Reorder the p1 and p2 values so they appear in a canonical order:
mask = df['p1'] < df['p2']
df['first'] = df['p1'].where(mask, df['p2'])
df['second'] = df['p2'].where(mask, df['p1'])
yields
In [149]: df
Out[149]:
p1 p2 value first second
0 a b 1 a b
1 b a 1 a b
2 a c 2 a c
3 a d 3 a d
4 b c 5 b c
5 d a 3 a d
6 c b 5 b c
Then you can drop_duplicates:
df = df.drop_duplicates(subset=['value', 'first', 'second'])
import pandas as pd
key = pd.DataFrame({'p1':['a','b','a','a','b','d','c'],'p2':['b','a','c','d','c','a','b'],'value':[1,1,2,3,5,3,5]})
df = pd.DataFrame(key,columns=['p1','p2','value'])

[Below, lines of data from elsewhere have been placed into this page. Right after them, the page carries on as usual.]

(** One hash pins the whole history. If two nodes built their heads from
    genesis and the head hashes agree, then either the nodes applied the
    same cores in the same order and hold identical heads (keys, revoked
    list, roster, activation and death included), or BLAKE3 has a collision
    between two concrete byte strings. *)
Theorem head_hash_pins_history cs1 cs2 h1 h2 :
  built cs1 h1 → built cs2 h2 → h1.(h_hash) = h2.(h_hash) →
  (cs1 = cs2 ∧ h1 = h2) ∨ hash_collision.
Proof.
  intros H1 H2 Heq. cut (cs1 = cs2 ∨ hash_collision).
  { intros [->|?]; [left|by right]. split; [done|]. by eapply built_det. }
  revert h1 cs2 h2 H1 H2 Heq. induction cs1 as [|c1 l1 IH] using rev_ind; intros h1 cs2 h2 H1 H2 Heq.
  { apply built_link in H1 as (? & ? & Hnil & _). by destruct x. }
  pose proof (built_core_ok _ _ H1 c1 ltac:(set_solver)) as Hok1.
  pose proof (built_core_ok _ _ H2) as Hok2.
  apply built_link in H1 as (l1' & c1' & [<- <-]%app_inj_tail & Hh1 & Hl1).
  apply built_link in H2 as (l2 & c2 & -> & Hh2 & Hl2).
  rewrite Hh1, Hh2 in Heq.
  destruct (core_hash_inj c1 c2 Hok1 (Hok2 c2 ltac:(set_solver)) Heq) as [<-|]; [|by right].
  destruct Hl1 as [[-> Hz1]|(p1 & Hp1 & Hprev1 & Hpos1)], Hl2 as [[-> Hz2]|(p2 & Hp2 & Hprev2 & Hpos2)];
    [by left|lia|lia|].
  destruct (IH p1 l2 p2 Hp1 Hp2 ltac:(congruence)) as [->|]; [by left|by right].
Qed.

Lemma byte_olt_nat i j : (byte_nat i < byte_nat j)%nat → olt i j.
Proof.
  unfold olt, byte_nat, cmp, byte_ord, byte_val. rewrite Z.compare_lt_iff. lia.
Qed.

Lemma NoDup_swap {A} (l : list A) i j x y :
  NoDup l → l !! i = Some x → l !! j = Some y → NoDup (<[j := x]> (<[i := y]> l)).
Proof.
  intros Hnd Hi Hj. destruct (decide (i = j)) as [->|Hij].
  { simplify_eq. by rewrite !(list_insert_id l) by done. }
  apply NoDup_alt. intros a b z Ha Hb.
  pose proof (λ i j x, proj1 (NoDup_alt l) Hnd i j x) as Hinj.
  apply list_lookup_insert_Some in Ha
    as [(<- & <- & _)|[Hja [(<- & <- & _)|[Hia Ha]]%list_lookup_insert_Some]];
    apply list_lookup_insert_Some in Hb
    as [(<- & ? & _)|[Hjb [(<- & ? & _)|[Hib Hb]]%list_lookup_insert_Some]]; naive_solver.
Qed.

(** The order of a rotation's entries can exchange two keys. [rotated]
    accepts the entries that put the key at index [i] into index [j] and the
    reverse, for any two indices [i < j] of ten distinct strong keys, so a
    rotation can carry a key it replaces: only replacing a key by itself is
    refused. *)
Theorem rotation_may_swap ks i j ki kj :
  good_keys ks → (byte_nat i < byte_nat j < KEY_COUNT)%nat →
  ks !! byte_nat i = Some ki → ks !! byte_nat j = Some kj →
  rotated ks [(i, kj); (j, ki)] = Ok (<[byte_nat j := ki]> (<[byte_nat i := kj]> ks)).
Proof.
  intros (Hlen & Hnd & Hst) Hij Hi Hj. unfold rotated.
  assert (strong ki) as [Hiv Hiw] by (eapply Forall_lookup_1; eauto).
  assert (strong kj) as [Hjv Hjw] by (eapply Forall_lookup_1; eauto).
  assert (ki ≠ kj) as Hne by (intros ->; pose proof (NoDup_lookup _ _ _ _ Hnd Hi Hj); lia).
  assert (strong_key ki = Ok ki ∧ strong_key kj = Ok kj) as [Hki Hkj]
    by (split; by apply strong_key_Ok).
  cbn [rotate_loop]. change (bool_decide ([(i, kj); (j, ki)] = []) || (KEY_COUNT <? length [(i, kj); (j, ki)])%nat) with false.
  cbv iota.
  rewrite (proj2 (order_guard None i KEY_COUNT)) by (split; [done|lia]).
  rewrite (proj2 (order_guard (Some i) j KEY_COUNT)) by (split; [cbn; apply byte_olt_nat; lia|lia]).
  rewrite Hki, Hkj. unfold index.
  rewrite Hi, list_lookup_insert_ne, Hj by lia. cbn.
  rewrite (proj2 (repeats_NoDup [] _)).
  2: { split; [|intros ???; set_solver]. by apply NoDup_swap. }
  unfold index. rewrite Hi, Hj. cbn. by rewrite !decide_False.
Qed.
Definition label (v : Verdict) : str :=
  match v with
  | AtLeast7Usable => lit "at_least_7_usable"
  | Unverified => lit "unverified"
  end.

Inductive CheckError : Type :=
| LowercaseHex
| NotAChallenge
| NotAnAnswer
| IndexRange
| AnotherNetwork
| AnotherChallenge
| IndicesDistinct
| BadGovernanceKey
| BadSignature.

(** Strict lowercase hex of exactly [n] bytes. *)
Definition unhex (n : nat) (text : str) : result CheckError (array n) :=
  if negb (length text =? 2 * n)%nat || negb (forallb is_lower_hex text) then Err LowercaseHex
  else ok_or (unhex_pairs text ≫= to_array n) LowercaseHex.

Definition input (network_id challenge : array 32) : list byte :=
  KEY_CHECK_DOMAIN ++ array_bytes network_id ++ array_bytes challenge.

(** [Challenge::new]; [random] is what [OsRng] gives. *)
Definition challenge_new (head : Head) (random : array 32) : Challenge :=
  mkChallenge CHALLENGE_FORMAT x01 (hex (array_bytes head.(h_network_id))) (hex (array_bytes random)).

Definition fields (self : Challenge) : result CheckError (array 32 * array 32) :=
  if negb (bool_decide (self.(c_format) = CHALLENGE_FORMAT))
     || negb (bool_decide (self.(c_version) = x01))
  then Err NotAChallenge
  else
    network_id ← unhex 32 self.(c_network_id);
    challenge ← unhex 32 self.(c_challenge);
    Ok (network_id, challenge).

Definition challenge_parse `{Serde Challenge} (bytes : list byte) : result CheckError Challenge :=
  challenge ← ok_or (from_slice bytes) NotAChallenge;
  _ ← fields challenge;
  Ok challenge.

Definition answer_parse `{Serde Answer} (bytes : list byte) : result CheckError Answer :=
  answer ← ok_or (from_slice bytes) NotAnAnswer;
  if negb (bool_decide (answer.(a_format) = ANSWER_FORMAT))
     || negb (bool_decide (answer.(a_version) = x01))
  then Err NotAnAnswer
  else
    _ ← unhex 32 answer.(a_network_id);
    _ ← unhex 32 answer.(a_challenge);
    _ ← unhex 64 answer.(a_signature);
    Ok answer.

Section check.
Context `{Crypto}.

Definition answer (self : Challenge) (key : array 32) (i : byte) : result CheckError Answer :=
  f ← fields self;
  if (KEY_COUNT <=? byte_nat i)%nat then Err IndexRange
  else Ok (mkAnswer ANSWER_FORMAT x01 self.(c_network_id) self.(c_challenge) i
             (hex (array_bytes (sk_sign key (input f.1 f.2))))).

(** One turn of the loop of [verify]. *)
Definition verify_answer (self : Challenge) (head : Head) (message : list byte)
    (indices : list byte) (a : Answer) : result (fault CheckError) (list byte) :=
  if negb (bool_decide (a.(a_format) = ANSWER_FORMAT)) || negb (bool_decide (a.(a_version) = x01))
     || negb (bool_decide (a.(a_network_id) = self.(c_network_id)))
     || negb (bool_decide (a.(a_challenge) = self.(c_challenge)))
  then raise AnotherChallenge
  else if (KEY_COUNT <=? byte_nat a.(a_index))%nat || bool_decide (a.(a_index) ∈ indices)
  then raise IndicesDistinct
  else
    ks ← keys head;
    key ← index ks (byte_nat a.(a_index));
    if negb (key_valid key) then raise BadGovernanceKey
    else
      signature ← lift (unhex 64 a.(a_signature));
      if verify_strict key message signature then Ok (indices ++ [a.(a_index)])
      else raise BadSignature.

Definition verify (self : Challenge) (head : Head) (answers : list Answer)
    : result (fault CheckError) (list byte * Verdict) :=
  f ← lift (fields self);
  if negb (bool_decide (f.1 = head.(h_network_id))) then raise AnotherNetwork
  else
    indices ← try_fold (verify_answer self head (input f.1 f.2)) [] answers;
    let indices := sort_by_key id indices in
    Ok (indices, if (THRESHOLD <=? length indices)%nat then AtLeast7Usable else Unverified).

End check.
End KeyCheck.

(** ** What the tools guarantee *)

Module GovToolSpec.
Import Gov GovChain GovTool.

Section tool.
Context `{Crypto} `{Base64}.

Lemma unhex_hex_array {n} (a : array n) : GovTool.unhex n (hex (array_bytes a)) = Ok a.
Proof.
  unfold GovTool.unhex. rewrite length_hex, length_array, Nat.eqb_refl.
  rewrite (lower_hex_ascii _ (hex_lower _)). cbn [negb orb].
  rewrite unhex_hex. cbn. by rewrite to_array_bytes.
Qed.

(** The parts [combine] accepts, with the signature each carries. *)
Definition parts_for (draft : Statement) (parts : list Part) (sigs : list (byte * Sig)) : Prop :=
  Forall2 (λ part sg, part_signature (hex (array_bytes (core_hash draft.(core)))) part = Ok sg)
    parts sigs.

Lemma combine_Ok draft parts s :
  combine draft parts = Ok s ↔
  ∃ sigs, parts_for draft parts sigs ∧ s.(core) = draft.(core) ∧
    s.(signatures) ≡ₚ sigs ∧ increasing (fst <$> s.(signatures)).
Proof.
  unfold combine. rewrite bind_Ok. split.
  - intros (sigs & Hsigs & Hs). exists sigs. split; [by apply try_map_Ok|].
    destruct (windows2_any _ _) eqn:Hw; [done|]. injection Hs as <-. cbn [core signatures].
    split_and!; [done|apply sort_by_key_perm|].
    by apply (no_equal_neighbours fst); [apply sort_by_key_sorted|].
  - intros (sigs & Hsigs & Hc & Hp & Hinc). exists sigs. split; [by apply try_map_Ok|].
    rewrite (sort_by_key_unique fst (signatures s) sigs Hp Hinc).
    rewrite (proj2 (no_equal_neighbours fst _ (increasing_key_le fst _ Hinc)) Hinc).
    by destruct s; cbn in *; subst.
Qed.

Lemma part_signature_errors hash part e :
  part_signature hash part = Err e → e ≠ SameIndex.
Proof.
  unfold part_signature, GovTool.unhex. destruct (_ || _); [by intros [= <-]|].
  destruct (_ || _); cbn; [by intros [= <-]|].
  destruct (unhex_pairs _ ≫= _); cbn; [done|by intros [= <-]].
Qed.

(** [combine] is exact. It returns a statement if and only if every part
    names this draft's hash (version 1) with a well-formed signature and no
    two parts have one index; the statement then has the draft's core and
    exactly the parts' signatures, in strictly increasing index order. The
    order the parts come in does not matter. *)
Theorem combine_exact draft parts :
  match combine draft parts with
  | Ok s => ∃ sigs, parts_for draft parts sigs ∧ s.(core) = draft.(core) ∧
      s.(signatures) ≡ₚ sigs ∧ increasing (fst <$> s.(signatures))
  | Err SameIndex => ∃ sigs, parts_for draft parts sigs ∧ ¬ NoDup (fst <$> sigs)
  | Err _ => ¬ ∃ sigs, parts_for draft parts sigs
  end ∧
  ∀ parts' s, parts ≡ₚ parts' → combine draft parts = Ok s → combine draft parts' = Ok s.
Proof.
  split.
  - destruct (combine draft parts) as [s|e] eqn:Hc; [by apply combine_Ok|].
    unfold combine in Hc. destruct (try_map _ parts) as [sigs|e'] eqn:Hm; cbn in Hc.
    + destruct (windows2_any _ _) eqn:Hw; [|done]. injection Hc as <-.
      exists sigs. split; [by apply try_map_Ok|].
      rewrite <-(sort_by_key_perm fst sigs). exact (equal_neighbours_dup fst _ Hw).
    + injection Hc as <-.
      assert (¬ ∃ sigs, parts_for draft parts sigs) as Hno.
      { intros (sigs & Hs%try_map_Ok). congruence. }
      apply try_map_Err in Hm as (part & _ & Hp%part_signature_errors). by destruct e'.
  - intros parts' s Hp (sigs & Hs & Hc & Hperm & Hinc)%combine_Ok.
    destruct (Forall2_perm _ _ _ _ Hp Hs) as (sigs' & Hs' & Hp').
    apply combine_Ok. exists sigs'. split_and!; [done|done|by rewrite Hperm|done].
Qed.

(** ** Honest holders *)

Lemma honest_signature `{!CryptoLaws} (ks : list Key) sks c i sk :
  ks = sk_public <$> sks → Forall strong ks → sks !! byte_nat i = Some sk →
  ∃ k, ks !! byte_nat i = Some k ∧ strong k ∧ verify_strict k (signing_input c) (sign c sk) = true.
Proof.
  intros -> Hst Hi. exists (sk_public sk). rewrite list_lookup_fmap, Hi. split; [done|].
  assert (strong (sk_public sk)) as Hk.
  { eapply Forall_lookup_1; [done|]. by rewrite list_lookup_fmap, Hi. }
  split; [done|]. apply sign_verifies. apply Hk.
Qed.

(** The part of a holder: the tool signed the draft with the key file of the
    holder of that index. *)
Definition honest_part `{Serde KeyFile} (sks : list (array 32)) (draft : Statement) (part : Part)
    : Prop :=
  ∃ fs path sk, read_key fs path = Ok sk ∧ sks !! byte_nat part.(p_index) = Some sk ∧
    sign_part draft fs path part.(p_index) = Ok part.

Lemma honest_part_signature `{Serde KeyFile} sks draft part :
  honest_part sks draft part →
  (byte_nat part.(p_index) < KEY_COUNT)%nat ∧
  ∃ sk, sks !! byte_nat part.(p_index) = Some sk ∧
    part_signature (hex (array_bytes (core_hash draft.(core)))) part
      = Ok (part.(p_index), sign draft.(core) sk).
Proof.
  intros (fs & path & sk & Hk & Hi & Hs). unfold sign_part in Hs.
  destruct (KEY_COUNT <=? _)%nat eqn:Hr; [done|]. apply Nat.leb_gt in Hr. split; [done|].
  rewrite Hk in Hs. cbn in Hs. injection Hs as Hpart. exists sk. split; [done|].
  rewrite <-Hpart at 1. unfold part_signature. cbn [p_version p_hash p_index p_signature].
  rewrite !bool_decide_eq_true_2 by done. cbn [negb orb]. rewrite unhex_hex_array.
  cbn. by rewrite <-Hpart.
Qed.

Lemma index_count (l : list byte) n :
  NoDup l → (∀ i, i ∈ l → (byte_nat i < n)%nat) → (length l ≤ n)%nat.
Proof.
  intros Hnd Hl. rewrite <-(length_fmap byte_nat l), <-(length_seq n 0).
  apply submseteq_length, NoDup_submseteq.
  - apply NoDup_fmap_2; [|done]. intros a b Hab. apply byte_val_inj.
    by rewrite <-!byte_nat_val, Hab.
  - intros i (x & -> & Hx)%list_elem_of_fmap. apply elem_of_seq. specialize (Hl x Hx). lia.
Qed.

(** The statement the tools make from a quorum of honest parts. *)
Lemma honest_combine `{!CryptoLaws} `{Serde KeyFile} ks sks draft parts :
  ks = sk_public <$> sks → good_keys ks →
  (∀ part, part ∈ parts → honest_part sks draft part) →
  NoDup (p_index <$> parts) → (THRESHOLD ≤ length parts)%nat →
  ∃ s, combine draft parts = Ok s ∧ s.(core) = draft.(core) ∧
    check_signatures s ks THRESHOLD = Ok ().
Proof.
  intros Hks (Hlen & _ & Hst) Hparts Hnd Hmin.
  destruct (Forall2_choice (λ part sg, sg.1 = part.(p_index) ∧
    part_signature (hex (array_bytes (core_hash draft.(core)))) part = Ok sg ∧
    ∃ sk, sks !! byte_nat sg.1 = Some sk ∧ sg.2 = sign draft.(core) sk) parts) as [sigs Hsigs].
  { intros part Hin. destruct (honest_part_signature _ _ _ (Hparts part Hin)) as (_ & sk & Hsk & Hsig).
    exists (p_index part, sign (core draft) sk). eauto. }
  assert (fst <$> sigs = p_index <$> parts) as Hfst.
  { clear -Hsigs. induction Hsigs as [|? ? ? ? [? _] _ IH]; [done|]. cbn. by f_equal. }
  rewrite <-Hfst in Hnd. pose proof (Forall2_length _ _ _ Hsigs) as Hl.
  exists (mkStatement draft.(core) (sort_by_key fst sigs)). split_and!; [|done|].
  - apply combine_Ok. exists sigs. split_and!; [|done|apply sort_by_key_perm|].
    + eapply Forall2_impl; [done|]. naive_solver.
    + exact (sort_by_key_NoDup fst _ Hnd).
  - assert (length (sort_by_key fst sigs) = length sigs) as Hls by (by rewrite sort_by_key_perm).
    apply check_signatures_complete; cbn [core signatures]; [exact (sort_by_key_NoDup fst _ Hnd)| |].
    + split_and!; [cbn; lia| |]; cbn [core signatures]; rewrite ?sort_by_key_perm; [done|].
      intros i sig Hi. rewrite sort_by_key_perm in Hi.
      destruct (Forall2_elem_r _ _ _ _ Hsigs Hi) as (part & _ & _ & _ & sk & Hsk & Hsg).
      cbn in Hsk, Hsg. rewrite Hsg. by eapply honest_signature.
    + rewrite Hls, <-(length_fmap fst), Hlen. apply index_count; [done|].
      intros i Hi. rewrite Hfst in Hi. apply list_elem_of_fmap in Hi as (part & -> & Hpart).
      exact (proj1 (honest_part_signature _ _ _ (Hparts _ Hpart))).
Qed.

mask = df['p1'] < df['p2']
df['first'] = df['p1'].where(mask, df['p2'])
df['second'] = df['p2'].where(mask, df['p1'])
df = df.drop_duplicates(subset=['value', 'first', 'second'])
df = df[['p1', 'p2', 'value']]
yields
In [151]: df
Out[151]:
p1 p2 value
0 a b 1
2 a c 2
3 a d 3
4 b c 5